Arne De Tremerie incarne une copie troublante de l’auteur d’En finir avec Eddy Bellegueule, si bien que sous certains angles, on se demande si Édouard Louis ne s’est pas glissé sur scène pendant que nous clignions des yeux. Mais non, l’intéressé est bien absent. C’est d’ailleurs par une lettre qu’il adresse au dramaturge suisse Milo Rau que s’ouvre la pièce : « Je ne serai pas là… » Le souvenir des mois passés sur les planches avec Thomas Ostermeier pour Qui a tué mon père, sa première expérience de comédien, vient expliquer ce retrait. « Je réalise que la vie d’acteur n’est pas la vie rêvée que j’avais espérée. C’est une révélation qui est dure à accepter. » Ainsi, lorsqu’il apparaît, c’est à travers un écran, comme par magie, surplombant son double de comédien et suivant ses déplacements du regard.
Le fantôme autobiographique
Faisant appel à ce double, The Interrogation met en jeu l’absence de l’artiste sur scène. Que devient l’autofiction lorsque son auteur n’est plus présent ? Dans The Interrogation, il revient à Arne de Tremerie de repasser en accéléré le récit biographique raconté par l’écrivain depuis 2012. Les crachats au visage dans la cour du collège et les premiers cours de théâtre racontés dans En finir avec Eddy Bellegueule, le viol d’Histoire de la violence… Le contenu du spectacle est puisé dans les livres d’Édouard Louis, et retrace leur paternité théorique et biographique — Retour à Reims d’Eribon, la Leçon sur la leçon de Bourdieu, ou Juste la fin du monde de Lagarce.

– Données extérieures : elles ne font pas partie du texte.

Lemma pick_from_steady fresh pend busy fuel ks c s p s' :
  minv fresh pend busy s → pick_from fuel ks c s = Ok (p, s') → steady s s' ∧ may_run c s' p.
Proof.
  revert s. induction ks as [|k ks IH]; intros s Hi; cbn [pick_from]; [done|].
  destruct (c_pick_next_task (ops_of fuel k) c s) as [[q s1]| |] eqn:E; cbn [mbind res_bind]; try done.
  destruct (pick_one_steady _ _ _ _ _ _ _ _ _ Hi E) as [Hs Hp]. destruct q as [p1|].
  - intros [= <- <-]. split; [done|by apply Hp].
  - intros Hs'. destruct (IH s1 (steady_minv _ _ _ _ _ Hs Hi) Hs') as [Hs2 Hr]. split; [|done]. by eapply steady_trans.
Qed.

Lemma pick_next_steady fresh pend busy fuel b c s p s' :
  minv fresh pend busy s → pick_next_task fuel b c s = Ok (p, s') → steady s s' ∧ may_run c s' p.
Proof.
  intros Hi. unfold pick_next_task. destruct b; [|by eapply pick_from_steady].
  destruct (c_pick_next_task (ops_of fuel fair_sched_class) c s) as [[q s1]| |] eqn:E; cbn [mbind res_bind]; try done.
  destruct (pick_one_steady _ _ _ _ _ _ _ _ _ Hi E) as [Hs Hp]. destruct q as [p1|].
  - intros [= <- <-]. split; [done|by apply Hp].
  - intros Hs'. destruct (pick_from_steady _ _ _ _ _ _ _ _ _ (steady_minv _ _ _ _ _ Hs Hi) Hs') as [Hs2 Hr]. split; [|done].
    by eapply steady_trans.
Qed.

(** ** The switch *)

(** Only address spaces differ. *)
Record mm_only (s s' : sys) : Prop := {
  mn_view : s' ≃ s;
  mn_rt c : rt (rqs s' c) = rt (rqs s c);
  mn_need p : need_resched (tasks s' p) = need_resched (tasks s p);
  mn_task p : (on_rq (tasks s' p), state (tasks s' p), on_cpu (tasks s' p)) = (on_rq (tasks s p), state (tasks s p), on_cpu (tasks s p));
  mn_rq c : let q' := rqs s' c in let q := rqs s c in
    (curr q', idle q', wake_list q', resched_ipi q') = (curr q, idle q, wake_list q, resched_ipi q);
}.

Lemma mm_only_refl s : mm_only s s.
Proof. by split. Qed.

Lemma mm_only_trans s1 s2 s3 : mm_only s1 s2 → mm_only s2 s3 → mm_only s1 s3.
Proof.
  intros [V1 Q1 N1 T1 R1] [V2 Q2 N2 T2 R2].
  split; [by etransitivity|intros c; by rewrite Q2, Q1|intros p; by rewrite N2, N1|intros p; by rewrite T2, T1|intros c; cbv zeta; by rewrite R2, R1].
Qed.

Lemma mm_only_task p m s : mm_only s (upd_task p (set_active_mm m) s).
Proof.
  split; [by apply sv_upd_task|done| | |done]; intros q; rewrite tasks_upd_task; by case_decide; subst.
Qed.

Lemma mm_only_rq c m s : mm_only s (upd_rq c (set_prev_mm m) s).
Proof.
  split; [by apply sv_upd_rq| |done|done|]; intros d; rewrite rqs_upd_rq; by case_decide; subst.
Qed.

Lemma mm_only_count m f s : mm_only s (upd_mm_count m f s).
Proof. by split. Qed.

Lemma mm_only_drop m s : mm_only s (mmdrop m s).
Proof. rewrite (mr_mmdrop m s). apply mm_only_count. Qed.

Lemma switch_address_only c prev next s s' : switch_address_space c prev next s = Ok s' → mm_only s s'.
Proof.
  unfold switch_address_space. cbv zeta.
  assert (∀ s1, mm_only s1 (match mm (tasks s1 prev) with
    | None => upd_rq c (set_prev_mm (active_mm (tasks s prev))) (upd_task prev (set_active_mm None) s1) | Some _ => s1 end)) as Hend.
  { intros s1. case_match; [apply mm_only_refl|]. eapply mm_only_trans; [apply mm_only_task|apply mm_only_rq]. }
  destruct (mm (tasks s next)) as [m|]; cbn [mbind res_bind]; [intros [= <-]; apply Hend|].
  destruct (active_mm (tasks s prev)) as [m|]; cbn [mbind res_bind]; [|done].
  set (s1 := upd_mm_count _ _ _). assert (mm_only s s1) as H1'.
  { eapply mm_only_trans; [apply (mm_only_task next (Some m))|apply mm_only_count]. }
  clearbody s1. intros [= <-]. eapply mm_only_trans; [exact H1'|apply Hend].
Qed.

(** The tasks before and after run; nothing else the invariant reads changes. *)
Lemma context_switch_frame c prev next s s' :
  context_switch c prev next s = Ok s' →
  mm_only (upd_task prev (set_on_cpu false) (upd_task next (set_on_cpu true) s)) s'.
Proof.
  unfold context_switch, prepare_task_switch, prepare_lock_switch, finish_task_switch, finish_lock_switch. cbv zeta.
  set (s1 := upd_task next (set_on_cpu true) s). destruct (switch_address_space c prev next s1) as [s2| |] eqn:E;
    cbn [mbind res_bind]; try done. intros [= <-]. apply switch_address_only in E.
  assert (∀ s3, mm_only s3 (match prev_mm (rqs s2 c) with Some m => mmdrop m s3 | None => s3 end)) as Hdrop.
  { intros s3. case_match; [apply mm_only_drop|apply mm_only_refl]. }
  specialize (Hdrop (upd_task prev (set_on_cpu false) (upd_rq c (set_prev_mm None) s2))).
  eapply mm_only_trans; [|by case_match]. clear Hdrop.
  pose proof (mm_only_trans _ _ _ E (mm_only_rq c None s2)) as [V Q N T R].
  set (s3 := upd_rq c (set_prev_mm None) s2) in *. clearbody s3. split.
  - rewrite !(sv_upd_task prev) by done. exact V.
  - exact Q.
  - intros p. rewrite !(tasks_upd_task prev). case_decide; [subst; apply (N prev)|apply N].
  - intros p. rewrite !(tasks_upd_task prev). case_decide; [subst; cbn [on_rq state on_cpu set_on_cpu]; by injection (T prev) as -> -> _|apply T].
  - apply R.
Qed.

(** The next task is switched to: the processor is no longer busy. *)
Lemma switch_to_minv fresh pend c prev next s s' :
  minv fresh pend (Some (c, prev)) s → may_run c s next → prev ≠ next →
  context_switch c prev next (upd_rq c (set_curr next) s) = Ok s' → minv fresh pend None s'.
Proof.
  intros Hi Hrun Hne [V _ _ T R]%context_switch_frame.
  pose proof (mi_curr _ _ _ _ Hi) as Hco. pose proof (co_busy _ _ Hco c prev eq_refl) as Hprev.
  set (s1 := upd_rq c (set_curr next) s) in *.
  assert (∀ d, rqs s1 d = if decide (d = c) then set_curr next (rqs s c) else rqs s d) as Hr1 by (intros d; apply rqs_upd_rq).
  set (s2 := upd_task prev _ _) in *.
  assert (s2 ≃ s) as Hv2 by (unfold s2, s1; rewrite !sv_upd_task by done; by apply sv_upd_rq).
  assert (∀ p, on_rq (tasks s' p) = on_rq (tasks s p) ∧ state (tasks s' p) = state (tasks s p) ∧
    on_cpu (tasks s' p) = (if decide (p = prev) then false else if decide (p = next) then true else on_cpu (tasks s p))) as Ht.
  { intros p. pose proof (T p) as E. unfold s2 in E. rewrite !tasks_upd_task in E. change (tasks s1) with (tasks s) in E.
    repeat case_decide; subst; cbn [on_rq state on_cpu set_on_cpu] in E; by injection E as -> -> ->. }
  assert (∀ d, curr (rqs s' d) = (if decide (d = c) then next else curr (rqs s d)) ∧ idle (rqs s' d) = idle (rqs s d) ∧
    wake_list (rqs s' d) = wake_list (rqs s d) ∧ resched_ipi (rqs s' d) = resched_ipi (rqs s d)) as Hr.
  { intros d. pose proof (R d) as E. change (rqs s2) with (rqs s1) in E. cbv zeta in E. rewrite Hr1 in E.
    case_decide; subst; cbn [curr idle wake_list resched_ipi set_curr] in E; by injection E as -> -> -> ->. }
  assert (s' ≃ s) as Hv by by rewrite V. clear V T R Hv2. clearbody s1 s2.
  assert (∀ p, task_cpu (tasks s' p) = task_cpu (tasks s p)) as Hcpu by (intros p; by injection (sv_task _ _ Hv p)).
  assert (∀ d, d ≠ c → curr (rqs s d) ≠ next ∧ curr (rqs s d) ≠ prev) as Hother.
  { intros d Hd. split; [|intros E; apply Hd, (co_once _ _ Hco); congruence]. intros E.
    assert (idle_one s (idle (rqs s d))) as Hid by by exists d.
    destruct (co_runs _ _ Hco d ltac:(cbn; congruence)) as [Ed|[Hon Hd']]; rewrite E in *; destruct Hrun as [Hrun|[Hon' Hc']].
    - apply Hd, (co_idles _ _ Hco). congruence.
    - destruct (mi_idle _ _ _ _ Hi next ltac:(by exists d)). congruence.
    - destruct (mi_idle _ _ _ _ Hi next ltac:(by exists c)). congruence.
    - congruence. }
  eapply minv_frame; [exact Hi|by rewrite Hv; apply Hi|by apply view_members| |].
  - split; [intros p; by destruct (Ht p) as (? & ? & _)|apply Hv|intros d; by destruct (Hr d) as (_ & ? & ? & ?)].
  - split.
    + intros d _. cbv zeta. destruct (Hr d) as (-> & -> & _). destruct (decide (d = c)) as [->|Hd].
      * destruct Hrun as [?|[Hon Hc]]; [by left|right]. by rewrite (proj1 (Ht next)), Hcpu.
      * rewrite (proj1 (Ht _)), Hcpu. apply (co_runs _ _ Hco). cbn. congruence.
    + intros d e. destruct (Hr d) as (-> & _), (Hr e) as (-> & _).
      destruct (decide (d = c)) as [->|Hd], (decide (e = c)) as [->|He]; intros E; try done.
      * by destruct (proj1 (Hother e He)).
      * by destruct (proj1 (Hother d Hd)).
      * by apply (co_once _ _ Hco).
    + intros d e. destruct (Hr d) as (_ & -> & _), (Hr e) as (_ & -> & _). apply Hco.
    + intros d. destruct (Hr d) as (-> & _). rewrite (proj2 (proj2 (Ht _))). destruct (decide (d = c)) as [->|Hd].
      * rewrite decide_False, decide_True by done. done.
      * destruct (Hother d Hd). rewrite !decide_False by done. apply Hco.
    + done.
Qed.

L’auteur poursuit là son travail d’auto-citation et continue de revisiter sa propre œuvre à l’aune de sa transformation sur les sentiers de l’industrie culturelle. Ce matériau, déjà amplement lu et commenté, passe ici à travers les filtres de l’incarnation par un autre et de la traduction (la majeure partie du spectacle est en flamand). Dans ce champ de signes et de références, le soi autobiographique s’échappe de son géniteur comme on imagine parfois les âmes s’extraire des corps. Sauf que c’est ici l’écrivain lui-même qui apparaît comme un fantôme, sa présence grave, presque mystique sur l’écran s’opposant à l’énonciation ouverte, conversationnelle, et à la présence concrète du comédien de la NTGent.
« Maintenant, j’existe »
Il ne semble pas que The Interrogation, à travers ce jeu réflexif et ces procédés de distanciation, parvienne à étoffer d’une dimension vraiment nouvelle le projet littéraire d’Édouard Louis. Le spectacle joue sur un mode plus mineur, comme la partie d’un ensemble artistique passé du réel à la littérature, puis de la littérature au théâtre. Si elle risque fort d’ennuyer par endroits ceux qui connaissent déjà Eddy Bellegueule, la pièce trouve un intérêt ailleurs, dans l’invocation de cet auteur-personnage, figure symbolique rendue plus abstraite d’œuvre en œuvre, dont le visage et la voix apparaissent ici incroyablement magnétiques.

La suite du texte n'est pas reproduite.